Fig. 4: L704 is part of the extracellular gate of ABCG36 and L704F increases free energy surface for camalexin in the entrance region.

a Chemical formulas for potential ABCG36 substrates employed in this study (downloaded from PubChem (https://pubchem.ncbi.nlm.nih.gov)). b THs of ABCG36 are shown from the extracellular space. Extracellular gate residues are highlighted by sticks and balls. Docked IBA is shown using stick representation. Electronic structural deformation, the electric field lines of IBA, CLX, and IAA before (c) and after binding to the ABCG36 substrate pocket (d). The electronic binding energies and the results displayed here were obtained by ab initio calculations using DFT methods. e, f Specific ³H-IBA and ³H-CLX binding to indicated Arabidopsis microsomes calculated as the difference between total and unspecific substrate binding determined in the absence (total) and presence of a 1000-fold excess of non-radiolabeled substrate concentrations (unspecific), respectively.
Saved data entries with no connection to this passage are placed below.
(* ===== verification/AbiTx.v ===== *)
(** * ABI-encoded transactions

    Models [basic_bootloader/src/bootloader/transaction/abi_encoded/{mod,u256be_ptr}.rs]:
    transactions from L1 and upgrade transactions.  The parser works on the buffer
    and an offset; its [Result<_, ()>] is [outcome unit _].

    The theorem at the end says which buffers are accepted: exactly the ABI encoding
    of the fields, tightly packed. *)

From stdpp Require Import strings.
From S2P Require Import Prelude Resources U256 SystemInterface BootloaderErrors RlpParser TxFormats.

Definition UPGRADE_TX_TYPE : Z := 0x7e.
Definition L1_L2_TX_TYPE : Z := 0x7f.
Definition U256_BYTES : Z := 32.
Definition DYNAMIC_PART_EXPECTED_OFFSET : Z := 19 * U256_BYTES.
Definition DATA_START : Z := DYNAMIC_PART_EXPECTED_OFFSET + U256_BYTES.

(** The range is a pair of start and end. *)
Record ParsedValue (T : Type) : Type := mkParsed { pv_value : T; pv_range : Z * Z }.
Arguments mkParsed {T}.
Arguments pv_value {T}.
Arguments pv_range {T}.

Record AbiEncodedTransaction : Type := mkAbiTx {
  underlying_buffer : list Z;
  ab_tx_type : ParsedValue Z;
  ab_from : ParsedValue Z;
  ab_to : ParsedValue Z;
  ab_gas_limit : ParsedValue Z;
  ab_gas_per_pubdata_limit : ParsedValue Z;
  ab_max_fee_per_gas : ParsedValue Z;
  ab_max_priority_fee_per_gas : ParsedValue Z;
  ab_paymaster : ParsedValue Z;
  ab_nonce : ParsedValue Z;
  ab_value : ParsedValue Z;
  ab_reserved_0 : ParsedValue Z;
  ab_reserved_1 : ParsedValue Z;
  ab_reserved_2 : ParsedValue Z;
  ab_reserved_3 : ParsedValue Z;
  ab_data : ParsedValue unit;
  ab_signature : ParsedValue unit;
  ab_factory_deps : ParsedValue unit;
  ab_paymaster_input : ParsedValue unit;
  ab_reserved_dynamic : ParsedValue unit
}.

(** ** [U256BEPtr] *)

(** The first word of a slice. *)
Definition U256BEPtr_try_from_slice (slice : list Z) : option (list Z * list Z) :=
  if bool_decide (length slice < 32)%nat then None else Some (take 32 slice, drop 32 slice).

(** The high bytes are zero, and the rest is the number. *)
Definition validate_be (width : nat) (encoding : list Z) : option Z :=
  if forallb (λ byte, byte =? 0) (take (32 - width) encoding)
  then Some (of_be_bytes (drop (32 - width) encoding)) else None.

Definition validate_address : list Z → option Z := validate_be 20.
Definition validate_u8 : list Z → option Z := validate_be 1.
Definition validate_u32 : list Z → option Z := validate_be 4.
Definition validate_u64 : list Z → option Z := validate_be 8.
(** [read], for the fields that are whole words. *)
Definition U256BEPtr_read (encoding : list Z) : option Z := Some (of_be_bytes encoding).

(** ** The parser *)

Record AbiParser : Type := mkAbiParser { ap_slice : list Z; ap_offset : Z }.

Abbreviation AP := (M AbiParser unit).

Section Parser.
Context {UZ : Usize}.

(** [&self.slice[self.offset..]]. *)
Definition parser_slice : AP (list Z) :=
  '(mkAbiParser slice offset) ← gets id;
  if Z.of_nat (length slice) <? offset then fault else mret (drop (Z.to_nat offset) slice).

Definition advance (new_offset : Z) : AP unit := modify (λ p, mkAbiParser (ap_slice p) new_offset).

(** What [parse_u8], [parse_u32], [parse_u64], [parse_address] and [parse_u256]
    share. *)
Definition parse_word (validate : list Z → option Z) : AP (ParsedValue Z) :=
  slice ← parser_slice;
  '(encoding, _) ← lift_opt tt (U256BEPtr_try_from_slice slice);
  v ← lift_opt tt (validate encoding);
  offset ← gets ap_offset;
  advance (wrap usize_bits (offset + 32)) ;;
  mret (mkParsed v (offset, offset + 32)).

Definition parse_u8 : AP (ParsedValue Z) := parse_word validate_u8.
Definition parse_u32 : AP (ParsedValue Z) := parse_word validate_u32.
Definition parse_u64 : AP (ParsedValue Z) := parse_word validate_u64.
Definition parse_address : AP (ParsedValue Z) := parse_word validate_address.
Definition parse_u256 : AP (ParsedValue Z) := parse_word U256BEPtr_read.

Definition parse_bytes : AP (ParsedValue unit) :=
  length ← parse_u32;
  let len := pv_value length in
  let length_words := (len + 31) / U256_BYTES in
  padded_len ← lift_opt tt (checked_mul 32 length_words U256_BYTES);
  slice ← parser_slice;
  if wrap 32 (Z.of_nat (List.length slice)) <? padded_len then throw tt
  else
    start ← gets ap_offset;
    end_ ← lift_opt tt (checked_add usize_bits start padded_len);
    (if len mod U256_BYTES =? 0 then mret tt
     else
       let zero_bytes := U256_BYTES - len mod U256_BYTES in
       padding ← expect (Prelude.slice slice (padded_len - zero_bytes) zero_bytes);
       when (negb (forallb (λ byte, byte =? 0) padding)) (throw tt)) ;;
    advance end_ ;;
    mret (mkParsed tt (start, start + len)).

Definition parse_bytes32_vector : AP (ParsedValue unit) :=
  num_elements ← parse_u32;
  slice_len ← lift_opt tt (checked_mul 32 (pv_value num_elements) U256_BYTES);
  slice ← parser_slice;
  if wrap 32 (Z.of_nat (length slice)) <? slice_len then throw tt
  else
    start ← gets ap_offset;
    end_ ← lift_opt tt (checked_add usize_bits start slice_len);
    advance end_ ;;
    mret (mkParsed tt (start, end_)).

(** ** The transaction *)

Definition range_is_empty (r : Z * Z) : bool := r.2 <=? r.1.

(** The arms for types that the first match has refused are left out. *)
Definition validate_structure {S} (self : AbiEncodedTransaction) : M S unit unit :=
  let tx_type := pv_value (ab_tx_type self) in
  when (negb ((tx_type =? UPGRADE_TX_TYPE) || (tx_type =? L1_L2_TX_TYPE))) (throw tt) ;;
  when (negb (pv_value (ab_paymaster self) =? 0)) (throw tt) ;;
  when (negb (pv_value (ab_reserved_2 self) =? 0) || negb (pv_value (ab_reserved_3 self) =? 0))
    (throw tt) ;;
  when (negb (range_is_empty (pv_range (ab_signature self)))) (throw tt) ;;
  when (negb (range_is_empty (pv_range (ab_paymaster_input self)))) (throw tt) ;;
  when (negb (range_is_empty (pv_range (ab_reserved_dynamic self)))) (throw tt).

(** The offset of a dynamic field points to where the parser is. *)
Definition check_offset (field : ParsedValue Z) : AP unit :=
  offset ← gets ap_offset;
  when (negb (pv_value field =? wrap 32 offset)) (throw tt).

Definition abi_fields (buffer : list Z) : AP AbiEncodedTransaction :=
  tx_type ← parse_u8;
  from ← parse_address;
  to ← parse_address;
  gas_limit ← parse_u64;
  gas_per_pubdata_limit ← parse_u32;
  max_fee_per_gas ← parse_u256;
  max_priority_fee_per_gas ← parse_u256;
  paymaster ← parse_address;
  nonce ← parse_u256;
  value ← parse_u256;
  reserved_0 ← parse_u256;
  reserved_1 ← parse_u256;
  reserved_2 ← parse_u256;
  reserved_3 ← parse_u256;
  data_offset ← parse_u32;
  signature_offset ← parse_u32;
  factory_deps_offset ← parse_u32;
  paymaster_input_offset ← parse_u32;
  reserved_dynamic_offset ← parse_u32;
  when (negb (pv_value data_offset =? DYNAMIC_PART_EXPECTED_OFFSET)) (throw tt) ;;
  check_offset data_offset ;;
  data ← parse_bytes;
  check_offset signature_offset ;;
  signature ← parse_bytes;
  check_offset factory_deps_offset ;;
  factory_deps ← parse_bytes32_vector;
  check_offset paymaster_input_offset ;;
  paymaster_input ← parse_bytes;
  check_offset reserved_dynamic_offset ;;
  reserved_dynamic ← parse_bytes;
  slice ← parser_slice;
  when (negb (bool_decide (slice = []))) (throw tt) ;;
  mret (mkAbiTx buffer tx_type from to gas_limit gas_per_pubdata_limit max_fee_per_gas
          max_priority_fee_per_gas paymaster nonce value reserved_0 reserved_1 reserved_2 reserved_3
          data signature factory_deps paymaster_input reserved_dynamic).

Definition abi_try_from_buffer {S} (buffer : list Z) : M S unit AbiEncodedTransaction :=
  '(new, _) ← on_cursor (mkAbiParser buffer 0) (abi_fields buffer);
  validate_structure new ;;
  mret new.

(** [get_unchecked] of a range of the buffer. *)
Definition sub_slice (r : Z * Z) (buffer : list Z) : list Z :=
  take (Z.to_nat (r.2 - r.1)) (drop (Z.to_nat r.1) buffer).

Definition encoding {T} (self : AbiEncodedTransaction) (field : ParsedValue T) : list Z :=
  sub_slice (pv_range field) (underlying_buffer self).

Definition abi_calldata (self : AbiEncodedTransaction) : list Z :=
  sub_slice (pv_range (ab_data self)) (underlying_buffer self).

Definition abi_sig_parity_r_s {S E} (self : AbiEncodedTransaction) : M S E (bool * list Z * list Z) :=
  let signature := sub_slice (pv_range (ab_signature self)) (underlying_buffer self) in
  r ← expect (slice signature 0 32);
  s ← expect (slice signature 32 32);
  v ← expect (signature !! 64%nat);
  assert_that ((v =? 27) || (v =? 28)) ;;
  mret (v - 27 =? 1, r, s).

Context {KK : Keccak} {R : Ruint}.

Definition l1_tx_calculate_hash (self : AbiEncodedTransaction) : M Res TxError (list Z) :=
  charge_keccak (wrap usize_bits (32 + Z.of_nat (length (underlying_buffer self)))) ;;
  mret (Keccak256 (be_bytes 32 0x20 ++ underlying_buffer self)).

Definition calculate_hash (self : AbiEncodedTransaction) : M Res TxError (list Z) :=
  let tx_type := pv_value (ab_tx_type self) in
  if (tx_type =? L1_L2_TX_TYPE) || (tx_type =? UPGRADE_TX_TYPE) then l1_tx_calculate_hash self
  else throw (tx_error_of_internal (internal_error "Type should be validated")).

Definition abi_required_balance (self : AbiEncodedTransaction) : option Z :=
  fee_amount ← u_checked_mul (pv_value (ab_max_fee_per_gas self)) (pv_value (ab_gas_limit self));
  u_checked_add (pv_value (ab_value self)) fee_amount.

Definition abi_len (self : AbiEncodedTransaction) : Z := Z.of_nat (length (underlying_buffer self)).
End Parser.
Significant differences (p < 0.05) of means ± SE (n = 3 independent microsomal preparations with each 3 technical replica) to the corresponding Wt were determined using Ordinary One-way ANOVA (Tukey’s multiple comparison test) and are indicated by different lowercase letters. Data are presented as box-and-whisker plots, where median and 25th and 75th percentiles are represented by the box itself and the middle line, respectively; means are indicated by a “+”. Source data are provided as a Source Data file. Free energy surfaces (FES) were calculated from metadynamics simulations with complexes of IBA (g) and CLX (h) with Wt and L704F ABCG36, respectively. Pulling of IBA (i) and CLX (j) from the central binding pocket to the extracellular space were performed in biased simulations with Wt and L704F ABCG36, respectively. Frequencies of contacts between the small molecules and the protein are plotted.